Task description:
Could you please find each line in the records that contains the word "Batcher" and copy it?

Data in this exercise:

(** * CustomConv2DFunction and CustomConv2d (student_code.py, Part I)

    A shallow embedding of the hand-written 2-D convolution operator: its
    forward pass (unfold, matrix product, bias, fold), its backward pass
    and the parameter-owning wrapper, together with the properties the
    design document states about them.

    Scalars are integers: tensor entries are read as exact numbers, so
    the equalities below are the exact-arithmetic content of the
    floating-point statements.  Tensors are contiguous, row-major. *)

From Stdlib Require Import ZArith List Lia Bool Arith.
Import ListNotations.

Set Implicit Arguments.

(* ===================================================================== *)
(** ** Python outcomes: exceptions, results *)
(* ===================================================================== *)

Module Py.

Inductive exn : Type :=
| AssertionError
| AttributeError
| IndexError
| RuntimeError
| ValueError
| ZeroDivisionError.

Inductive result (A : Type) : Type :=
| Ok (a : A)
| Raise (e : exn).

Arguments Ok {A} a.
Arguments Raise {A} e.

Definition rbind {A B} (r : result A) (k : A -> result B) : result B :=
  match r with
  | Ok a => k a
  | Raise e => Raise e
  end.

(** An argument that the callers pass either as an int or as a pair
    (torch.nn.Conv2d accepts both for kernel_size, stride and padding). *)
Inductive arg : Type :=
| Int (z : Z)
| Pair (a b : Z).

Definition isinstance_int (a : arg) : bool :=
  match a with Int _ => true | Pair _ _ => false end.

Definition int_of (a : arg) : Z :=
  match a with Int z => z | Pair _ _ => 0%Z end.

End Py.
Import Py.

(* ===================================================================== *)
(** ** Finite sums and counted loops *)
(* ===================================================================== *)

(** [sumz n f] is f 0 + ... + f (n-1). *)
Fixpoint sumz (n : nat) (f : nat -> Z) : Z :=
  match n with
  | O => 0%Z
  | S k => (sumz k f + f k)%Z
  end.

(** [loop n body s] runs body 0, body 1, ..., body (n-1) on the state. *)
Fixpoint loop {St : Type} (n : nat) (body : nat -> St -> St) (s : St) : St :=
  match n with
  | O => s
  | S k => body k (loop k body s)
  end.
(** Answers like [Mock.healthy], except that one sentence of the sentiment
    response comes without its [text]. *)
Definition textless_sentence : LanguageService nat := {|
  connect := fun _ n => (Ok tt, n);
  serve := fun method _ n =>
    (match method with
     | analyzeSentiment =>
         Resolved
           (JArr [JObj [("documentSentiment",
                         JObj [("magnitude", JNum (9#10)); ("score", JNum (9#10))]);
                        ("sentences",
                         JArr [Mock.sentence "I love this." (9#10) (9#10);
                               JObj [("sentiment",
                                      JObj [("magnitude", JNum 0); ("score", JNum 0)])]])]])
     | _ => Resolved (Mock.answer method)
     end, S n)
|}.

(** Answers like [Mock.healthy], except that the entity response has no
    [entities] property. *)
Definition no_entities_key : LanguageService nat := {|
  connect := fun _ n => (Ok tt, n);
  serve := fun method _ n =>
    (match method with
     | analyzeEntities => Resolved (JArr [JObj [("language", JStr "en")]])
     | _ => Resolved (Mock.answer method)
     end, S n)
|}.

(** Answers like [Mock.healthy], with two categories for classification. *)
Definition two_categories : LanguageService nat := {|
  connect := fun _ n => (Ok tt, n);
  serve := fun method _ n =>
    (match method with
     | classifyText =>
         Resolved
           (JArr [JObj [("categories",
                         JArr [JObj [("name", JStr "/Arts & Entertainment");
                                     ("confidence", JNum (4#5));
                                     ("score", JNum (4#5))];
                               JObj [("name", JStr "/Hobbies & Leisure");
                                     ("confidence", JNum (1#2))]])]])
     | _ => Resolved (Mock.answer method)
     end, S n)
|}.

Definition two_categories_outcome : value :=
  JArr [null; null; null;
        JArr [JObj [("name", JStr "/Arts & Entertainment"); ("confidence", JNum (4#5))];
              JObj [("name", JStr "/Hobbies & Leisure"); ("confidence", JNum (1#2))]]].

End Faulty.

(** ** General facts about runs *)

Lemma for_of_push_spec body items : forall acc out,
  for_of_push items body acc = Ok out ->
  exists recs, out = acc ++ recs /\ Forall2 (fun x r => body x = Ok r) items recs.
Proof.
  induction items as [|x rest IH]; intros acc out H; simpl in H.
  - injection H as <-. exists []. rewrite app_nil_r. split; [reflexivity | constructor].
  - destruct (body x) as [r|e] eqn:Hx; [|discriminate].
    destruct (IH _ _ H) as (recs & -> & Hall).
    exists (r :: recs). rewrite <- app_assoc. split; [reflexivity|].
    constructor; assumption.
Qed.

Lemma Forall2_length_eq {A B} (R : A -> B -> Prop) xs ys :
  Forall2 R xs ys -> List.length ys = List.length xs.
Proof. induction 1; simpl; congruence. Qed.

Lemma Forall2_weaken {A B} (R R' : A -> B -> Prop) xs ys :
  (forall x y, R x y -> R' x y) -> Forall2 R xs ys -> Forall2 R' xs ys.
Proof. intros HR; induction 1; constructor; auto. Qed.

Lemma Forall2_right {A B} (R : A -> B -> Prop) (P : B -> Prop) xs ys :
  (forall x y, R x y -> P y) -> Forall2 R xs ys -> Forall P ys.
Proof. intros HR; induction 1; constructor; eauto. Qed.

(** ** Reading the reshaped records *)

Ltac result_inv H :=
  repeat match type of H with
         | rbind ?r _ = Ok _ =>
             let E := fresh "E" in
             destruct r eqn:E; cbn [rbind] in H; [|discriminate H]
         end.

Ltac replay :=
  cbn [rbind];
  repeat match goal with
         | E : ?x = Ok _ |- context [?x] => rewrite E; cbn [rbind]
         end.

Lemma shape_sentence_record sentence rec :
  shape_sentence sentence = Ok rec -> sentence_record sentence rec.
Proof.
  unfold shape_sentence, sentence_record, get2. intros H. result_inv H.
  injection H as <-. do 3 eexists. replay.
  repeat split; reflexivity.
Qed.

Lemma shape_token_record token rec :
  shape_token token = Ok rec -> token_record token rec.
Proof.
  unfold shape_token, token_record, get2. intros H. result_inv H.
  injection H as <-. do 2 eexists. replay.
  repeat split; reflexivity.
Qed.

Lemma shape_category_record category rec :
  shape_category category = Ok rec -> category_record category rec.
Proof.
  unfold shape_category, category_record. intros H. result_inv H.
  injection H as <-. do 2 eexists. repeat split; eauto.
Qed.

Ltac loop_inv recs Hall :=
  match goal with
  | E : for_of_push _ _ _ = Ok _ |- _ =>
      destruct (for_of_push_spec _ _ _ _ E) as (recs & -> & Hall)
  end.
(* ===== verification/_CoqProject ===== *)
-Q . S2P
Prelude.v
GoStd.v
CacheControl.v
HeaderMap.v
Api.v
HttpDate.v
Engine.v
Cacheable.v
Evictor.v
SeqTracker.v
ClusterCodec.v
Varint.v
ObjectCodec.v
Wal.v
Snapshot.v
Checkpoint.v
Keys.v
Conditional.v
Bans.v
EvictIndex.v
Hot.v
GoFloat.v
GoStrings.v
RawReq.v
Cookies.v
Negotiate.v
Vary.v
KeyConfig.v
H1Parser.v
UABypass.v
DateFormat.v
FastPath.v
WarmRecord.v
WarmStore.v
WarmSystem.v
WarmRefine.v
Tiered.v
TieredRefine.v
StoreSpec.v
Fill.v
Handler.v
Serve.v
ServeSpec.v
ServeCases.v
Scheduler.v
Flights.v
Batcher.v
(* ===== verification/Prelude.v ===== *)
(** * bouine: a verification library for an HTTP caching proxy

    bouine is a shared HTTP cache: it parses requests, decides from the stored
    response and the RFC 9111 directives whether to serve, revalidate or fetch,
    stores what the origin allows, keeps objects in a hot tier (memory) and a
    warm tier (segment files with an index, a write-ahead log and snapshots),
    and spreads purges and refreshes over a gossip cluster. This library
    models the parts that carry those decisions and formats, and proves the
    properties they are written for. It is a shallow embedding: one Rocq
    definition per Go function, under its name, with state passed explicitly,
    machine integers as [Z] with their wrap-around written out, byte strings
    as lists of bytes, and errors as values.

    ** The files and the code they model

    - [Prelude] (this file): results, bytes, machine integers, little- and
      big-endian fields, shared lemmas and tactics. [GoStd]: what the code
      uses of Go's [time], [strings], [bytes], [strconv] and [slices].
    - [CacheControl]: src/pkg/header/cachedirectives.go, both scanners (string
      and byte slice) and every directive. Theorems: the scanner parses the
      grammar of RFC 9111 lists, ends within [len(s)] rounds, the two scanners
      agree, the directives that forbid storing are never missed, and
      delta-seconds are exact up to 9223372036.
    - [HeaderMap]: src/pkg/header/headermap.go. Theorems: canonical names
      identify exactly the names equal up to case; lookups after [Set], [Del]
      and [SortEntries].
    - [Api]: src/pkg/api key.go, storage.go, status_ttl.go and the soft purge
      of src/internal/cache/negative.go. Theorems on the key algebra, the
      status-TTL table and the stale windows of a soft purge.
    - [HttpDate]: src/internal/cache/httpdate.go.
    - [Engine]: src/internal/cache/engine.go with its front ends in
      fastheader.go and request.go. The decision core refines a specification
      of RFC 9111 over unbounded integers; a stored response is served only
      when permitted; the two front ends agree.
    - [Cacheable]: src/internal/cache cacheable.go, directives.go,
      unstorable.go, negative.go and the TTL ladder of handler.go. The storage
      gate never lets a forbidden response in; its variants agree.
    - [Evictor]: src/internal/storage evictor, sieve and cachaner. Linked
      lists on an explicit heap; the class [EvictionPolicy] states what the
      two policies share, and the theorems are proved against it: the sweeps
      refine a rotating clock, find a victim within their credit, and keep the
      list equal to the shard's index under every sequence of operations.
    - [SeqTracker]: src/internal/cluster/seqtracker.go. Gossip deduplication
      refines the full history of sequence numbers.
    - [ClusterCodec]: src/internal/cluster codec.go and codec_batch.go. Round
      trips of every frame, decoders that never index out of range, and
      batches that deliver every event once and in order; [BatchLaws] is the
      interface between the batch splitter and the four event codecs.
    - [Varint]: encoding/binary's variable-length integers, for
    - [ObjectCodec]: src/internal/storage/codec.go, the object encoding of the
      warm tier and the peer wire. Round trip, rejection of every truncation,
      and reads that stay inside any blob. [parses] is the relation the proofs
      compose: what a read consumes, and that it fails on any strict prefix.
    - [Wal]: src/internal/storage/wal/wal.go with a concrete CRC-32C. Replay
      returns what was appended and skips a torn tail; the asynchronous log
      conserves entries for every interleaving.
    - [Snapshot]: src/internal/storage/warm/snapshot.go. Round trip and
      rejection of truncated files.
    - [Checkpoint]: src/internal/storage/tiered.go, [initWAL], [walEnqueue] and
      [checkpoint] as a step relation over [Wal]'s log and [Snapshot]'s index.
      A crash between any two steps leaves every key at a value it had, no
      older than its last flushed update; what each restart path rebuilds.
    - [Keys]: the key builders of src/internal/cache/key.go and fastpath.go
      with the query policy of keypolicy.go. The three builders hash one
      canonical string, in one pass or two; parameters may come in any order;
      and two requests share a slot exactly when they are the same request,
      with lemmas for the inputs on which that fails.
    - [Conditional]: src/internal/cache conditional.go, range.go,
      downstreamcc.go. Validators, byte ranges, the header lines a 304
      changes, and a CDN-Cache-Control that stays within the object's clock.
    - [Bans]: src/internal/storage/bans.go with the pattern half of hot.go: the
      ordered ban list, its index, the sharded surrogate set and the compiled
      view. They refine an ordered list of patterns with one time each; a
      lookup matches exactly what a ban of the list covers.
    - [EvictIndex]: what the hot and the warm index share: each key holds its
      own node of the eviction list.
    - [Hot]: src/internal/storage/hot.go over [Evictor] and [Bans]. Critical
      sections interleave freely; a lookup returns only the last object stored
      and not deleted, never a banned one, and shard bytes are exact.
    - [GoFloat], [GoStrings]: strconv.ParseFloat on the [SpecFloat] of the
      Standard Library, and the sorting, cutting and trimming the keys use.
    - [RawReq]: the header array of src/pkg/api/fastpath.go, its lookups, its
      scan flags and the header map built from it.
    - [Cookies]: src/internal/cache cookiename.go and the cookie half of
      keypolicy.go. Bypass rules and the cookie reductions of the variant key.
    - [Negotiate]: the Accept-Encoding and Accept-Language buckets of vary.go.
    - [Vary]: vary.go, the Vary half of key.go, varydrift.go. Every path to a
      variant key hashes one reference string; two requests share a variant
      exactly when the nominated fields agree; the peer gate compares the key
      the fill stored. [SourceLaws] is what a header source promises to the
      key computation, and the header map, the raw request and the fasthttp
      header ([FastLaws]) each discharge it.
    - [KeyConfig]: the key section of src/internal/config/loader.go and its
      compilation in src/cmd/bouine/cmd/builder.go. An accepted configuration
      gives a policy of the shape [Keys], [Cookies] and [Vary] rely on; the
      collapse key of collapse.go is the variant key.
    - [H1Parser]: src/internal/server/h1parser/parser.go, from the reads of a
      connection to the keep-alive loop. The fused scan derives what separate
      scans would, a rebuilt head reads as the same request, and what a
      connection is sent depends on its bytes and not on the reads.
    - [UABypass]: src/internal/cache/uabypass.go, the user-agent rules.
    - [DateFormat]: the Date lines fastpath.go writes without [time.Format],
      and that they read back as the same second.
    - [FastPath]: src/internal/cache/fastpath.go, from the request to a served
      hit or a reason for the slow path. A hit it serves is one the general
      path would serve; what it sends is the stored header block, the body and
      the lines it adds.
    - [WarmRecord]: the records of src/internal/storage/warm/warm.go, their
      checksums, and the scan of a segment file.
    - [WarmStore]: the segments, the index and the operations of warm.go, with
      eviction and both compactions; [Put] ends, and counters are exact.
    - [WarmSystem], [WarmRefine]: the store's critical sections and file
      accesses as a step relation, and the refinement of a map from keys to
      bodies by every interleaving of them.
    - [Tiered]: src/internal/storage/tiered.go, the store over both tiers:
      its configuration, queues and eviction callbacks, the operations, the
      drains, the sync rounds between the tiers and the rewrite of the log.
    - [TieredRefine]: the two tiers together are a lossy map. Whatever runs
      and whichever writes fail, a lookup returns a copy of an object stored
      under the key since its last delete and not banned; lemmas for the
      histories in which that copy is an older one.

    - [StoreSpec]: the store as the handler sees it (the interface of
      src/internal/storage/store.go) and its laws, [StoreLaws]; a plain map and
      the tiered store of [Tiered] are instances.
    - [Fill]: storing a response (handler.go, stream.go, resolver.go): the
      object built from it, the object a 304 or a HEAD refreshes, the resolver
      beside a variant. Stored objects are coherent with the request they were
      stored for; the streaming gate over raw lines is the gate over maps.
    - [Handler], [Serve]: one request handler over any store (handler.go,
      stream.go, resolver.go, sse.go, collapse.go, refresh_registry.go): the
      lookup and the dispatch on the decision, streamed misses, revalidation,
      peers, event streams, unsafe methods, variant sets, purges, background
      jobs and scheduled refreshes. The answers of the origin and of the peers
      are inputs.
    - [ServeSpec]: over any run of events the handler stores and serves only
      bodies that may be shared; every reply has a reason; a filled response
      is found again and removed by a later unsafe request. [ServeCases]:
      what the handler does on edge inputs, by evaluation.
    - [Scheduler]: the refresh scheduler (scheduler.go): the binary heap with
      its index of pointers refines a map from keys to times under every
      interleaving of [Schedule], the drainer and the compaction, and a due
      entry fires within a bounded number of moves.
    - [Flights]: concurrent misses (inflight.go, collapse.go, handler.go,
      stream.go): the sharded table of flights, leaders and followers as a step
      relation; a response is handed only to a request that may share it, and
      every request ends.
    - [Batcher]: the cluster's invalidation batcher (batcher.go, broadcast.go):
      callers, ticks and the flush loop interleave; events are conserved in
      order and a draining pass delivers what was queued at its start.

    Code outside the repository is a parameter with named laws: the 128- and
    64-bit hashes (no law where equality of inputs suffices, injectivity on
    the compared inputs where keys must separate), [strings.ToLower] and
    [strings.EqualFold] outside ASCII ([LowerLaws]), the fasthttp header
    ([FastLaws]) and its request reader ([FramedByBytes]), a fasthttp request
    that stands for a raw one ([SameRequest]), the growth of a slice by
    [append] ([GrowLaws]), the node a [sync.Pool] hands out (one that is not
    in use), what a write to a file leaves there, the regular expressions of
    bans, and net/url ([NetURL]). Each class has a concrete instance.

    ** Bounds and fuel

    Loops whose recursion is not structural carry fuel, and a lemma or theorem
    shows the amount is enough: the length of the value for the scanners, the
    cut loops and the log's replay (each round consumes a byte or a record),
    nine continuation bytes for a 64-bit varint, 4097 rounds for the dedup
    window (one per slot and the last test), the probe budget itself for the
    sweeps, the number of entries for the loops that pop, evict or reap, 64
    doublings for the surrogate table, four rounds of the warm [Put] and two
    of [Delete] as in the code, one round per byte for the scan of a segment,
    the bytes and events a connection still
    holds for the read loop. The keep-alive loop takes a number of requests as
    an argument, and its theorem holds for every number. Lengths are assumed
    to fit a Go slice (below 2^63).

    ** What is not modelled

    Network and file I/O, goroutine scheduling other than the interleavings
    of [Checkpoint], [Wal], [Hot], [WarmSystem], [Scheduler], [Flights] and
    [Batcher], third-party packages (fasthttp,
    memberlist, the hash of the key), metrics, the configuration sections
    other than the cache key, the dashboard and the admin API. Lazily rendered
    header blocks of an object are pure caches and left out. Of the warm tier,
    preallocation, syncing and free-space checks are left out, and its files
    may be closed at any time instead of by the descriptor cache's order.
    The operations of the tiered store run one at a time, because the
    interleavings inside each tier are those of [Hot] and [WarmSystem].
    A request of [Serve] leads its own flight, and [Flights] has the requests
    that share one; the semaphores that shed a fetch (their outcome is an input)
    and the rewriting of the headers a client is sent are left out.
    Not in the library for their own reasons: the cluster's membership
    (memberlist), the Cloudflare client, the other sections of the
    configuration, forwarding headers, rate limits and the path rewrites
    (regular expressions). *)

From Stdlib Require Export ZArith Lia.
From Stdlib.Strings Require Export Byte.
From stdpp Require Export base numbers option gmap strings list.
(* ===== verification/GoStd.v ===== *)
(** * The parts of Go's standard library the modelled code relies on

    [time.Time] and [time.Duration] arithmetic, the [strings] and [strconv]
    functions that appear in the cache engine, and a stable sort
    ([slices.SortStableFunc]). Everything is executable. *)

From S2P Require Import Prelude.

(** ** time *)

(** An instant is its number of nanoseconds since the Unix epoch; locations
    and monotonic readings play no part in the modelled code. *)
Abbreviation Time := Z.
(** A duration is an int64 number of nanoseconds. *)
Abbreviation Duration := Z.

Definition Second : Duration := 1000000000.
Definition Hour : Duration := 3600 * Second.

(** [time.Time{}]: midnight, January 1st of year 1. *)
Definition zero_time : Time := -62135596800 * Second.
Definition is_zero (t : Time) : bool := t =? zero_time.

(** [t.Sub(u)] saturates at the extreme durations. *)
Definition t_sub (t u : Time) : Duration := Z.max min_i64 (Z.min max_i64 (t - u)).
Definition t_add (t : Time) (d : Duration) : Time := t + d.
Definition t_before (t u : Time) : bool := t <? u.
Definition t_after (t u : Time) : bool := u <? t.
(** [t.UnixNano()] is an int64. *)
Definition unix_nano (t : Time) : Z := i64 t.

(** Duration arithmetic is int64 arithmetic and wraps. *)
Definition d_add (a b : Duration) : Duration := i64 (a + b).
Definition d_sub (a b : Duration) : Duration := i64 (a - b).
Definition d_mul (a b : Duration) : Duration := i64 (a * b).
(** [d / n] truncates towards zero. *)
Definition d_quot (a b : Duration) : Duration := Z.quot a b.
(** [d.Truncate(m)] *)
Definition d_truncate (d m : Duration) : Duration :=
  if m <=? 0 then d else d - Z.rem d m.

Lemma t_sub_range (t u : Time) : in_i64 (t_sub t u).
Proof. unfold in_i64, t_sub, min_i64, max_i64. lia. Qed.

Lemma t_sub_exact (t u : Time) : in_i64 (t - u) -> t_sub t u = t - u.
Proof. unfold in_i64, t_sub, min_i64, max_i64. lia. Qed.

Lemma t_sub_le (t u : Time) (d : Duration) :
  in_i64 d -> t_sub t u <= d <-> t - u <= d \/ d = max_i64.
Proof. unfold in_i64, t_sub, min_i64, max_i64. lia. Qed.

#[export] Hint Resolve t_sub_range : ints.
Lemma skipCCDelimiters_head (s : bytes) (c : byte) (r : bytes) :
  skipCCDelimiters s = c :: r -> is_delim c = false.
Proof.
  unfold skipCCDelimiters. destruct (span _ s) as [a r'] eqn:E.
  apply span_spec in E as (_ & _ & Hr). simpl. intros ->. done.
Qed.

(** The loop ends: fuel [len(s)] is enough. *)
Lemma parse_loop_total (fuel : nat) (d : Directives) (s : bytes) :
  (length s <= fuel)%nat -> is_Some (parse_loop fuel d s).
Proof.
  revert d s; induction fuel as [|fuel IH]; intros d s Hf.
  - destruct s; [by eexists|simpl in Hf; lia].
  - destruct s as [|c s]; [by eexists|].
    cbn [parse_loop]. destruct (skipCCDelimiters (c :: s)) as [|c' s'] eqn:Es; [by eexists|].
    destruct (scanCCToken (c' :: s')) as [[k v] r] eqn:Et.
    pose proof (skipCCDelimiters_head _ _ _ Es) as Hd.
    pose proof (scanCCToken_progress _ _ _ _ _ Hd Et).
    pose proof (skipCCDelimiters_length (c :: s)) as Hl. rewrite Es in Hl.
    apply IH. lia.
Qed.

(** More fuel does not change the result. *)
Lemma parse_loop_mono (f f' : nat) (d d' : Directives) (s : bytes) :
  (f <= f')%nat -> parse_loop f d s = Some d' -> parse_loop f' d s = Some d'.
Proof.
  revert f' d s; induction f as [|f IH]; intros f' d s Hf.
  - destruct s as [|c s]; [by destruct f'|].
    destruct f' as [|f']; [done|]. cbn [parse_loop].
    by destruct (skipCCDelimiters (c :: s)).
  - destruct f' as [|f']; [lia|]. destruct s as [|c s]; [done|]. cbn [parse_loop].
    destruct (skipCCDelimiters (c :: s)) as [|c' s']; [done|].
    destruct (scanCCToken (c' :: s')) as [[k v] r]. apply IH. lia.
Qed.

(** ** The grammar of a Cache-Control value

    [cc_token text k v]: [text] is one directive with key [k] and value [v]
    (empty when absent). [cc_value s toks]: [s] is a sequence of tokens, each
    ended by a delimiter or the end of the value, with any run of blanks and
    commas before it. *)

Inductive cc_token : bytes -> bytes -> bytes -> Prop :=
| tok_bare k :
    k <> [] -> Forall (fun c => key_char c = true) k -> cc_token k k []
| tok_plain k v :
    Forall (fun c => key_char c = true) k ->
    Forall (fun c => val_char c = true) v -> head v <> Some x22 ->
    cc_token (k ++ ch "=" :: v) k v
| tok_quoted k v :
    Forall (fun c => key_char c = true) k -> x22 ∉ v ->
    cc_token (k ++ ch "=" :: x22 :: v ++ [x22]) k v.

Definition at_delim (s : bytes) : Prop :=
  match s with [] => True | c :: _ => is_delim c = true end.

Inductive cc_value : bytes -> list (bytes * bytes) -> Prop :=
| ccv_nil pre : Forall (fun c => is_delim c = true) pre -> cc_value pre []
| ccv_cons pre tok k v rest toks :
    Forall (fun c => is_delim c = true) pre -> cc_token tok k v ->
    at_delim rest -> cc_value rest toks ->
    cc_value (pre ++ tok ++ rest) ((k, v) :: toks).

Definition apply_tokens (d : Directives) (toks : list (bytes * bytes)) : Directives :=
  fold_left (fun d '(k, v) => applyCCDirective d k v) toks d.

Lemma skip_run (pre s : bytes) :
  Forall (fun c => is_delim c = true) pre ->
  match s with [] => True | c :: _ => is_delim c = false end ->
  skipCCDelimiters (pre ++ s) = s.
Proof. intros Hp Hs. unfold skipCCDelimiters. by rewrite (span_app is_delim). Qed.

Lemma cc_token_head (tok k v : bytes) :
  cc_token tok k v -> exists c r, tok = c :: r /\ is_delim c = false.
Proof.
  destruct 1 as [k Hne Hk|k v Hk Hv Hq|k v Hk Hv].
  - destruct k as [|c k]; [done|]. inversion_clear Hk.
    eauto using key_char_not_delim.
  - destruct k as [|c k]; [by do 2 eexists|]. inversion_clear Hk.
    do 2 eexists. split; [done|]. by apply key_char_not_delim.
  - destruct k as [|c k]; [by do 2 eexists|]. inversion_clear Hk.
    do 2 eexists. split; [done|]. by apply key_char_not_delim.
Qed.

Lemma scanCCValue_plain (v rest : bytes) :
  Forall (fun c => val_char c = true) v -> head v <> Some x22 -> at_delim rest ->
  scanCCValue (v ++ rest) = (v, rest).
Proof.
  intros Hv Hq Hr. unfold scanCCValue. destruct v as [|c v]; cbn [app].
  - destruct rest as [|c rest]; [done|]. cbn [at_delim] in Hr.
    replace (beqb c x22) with false by (revert Hr; clear; each_byte c).
    apply (span_app val_char []); [done|]. by apply val_char_delim.
  - replace (beqb c x22) with false by (symmetry; apply beqb_neq; intros ->; done).
    apply (span_app val_char (c :: v) rest); [done|].
    destruct rest; [done|]. by apply val_char_delim.
Qed.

Written solution:
Batcher.v
    - [Batcher]: the cluster's invalidation batcher (batcher.go, broadcast.go):
    [Batcher], third-party packages (fasthttp,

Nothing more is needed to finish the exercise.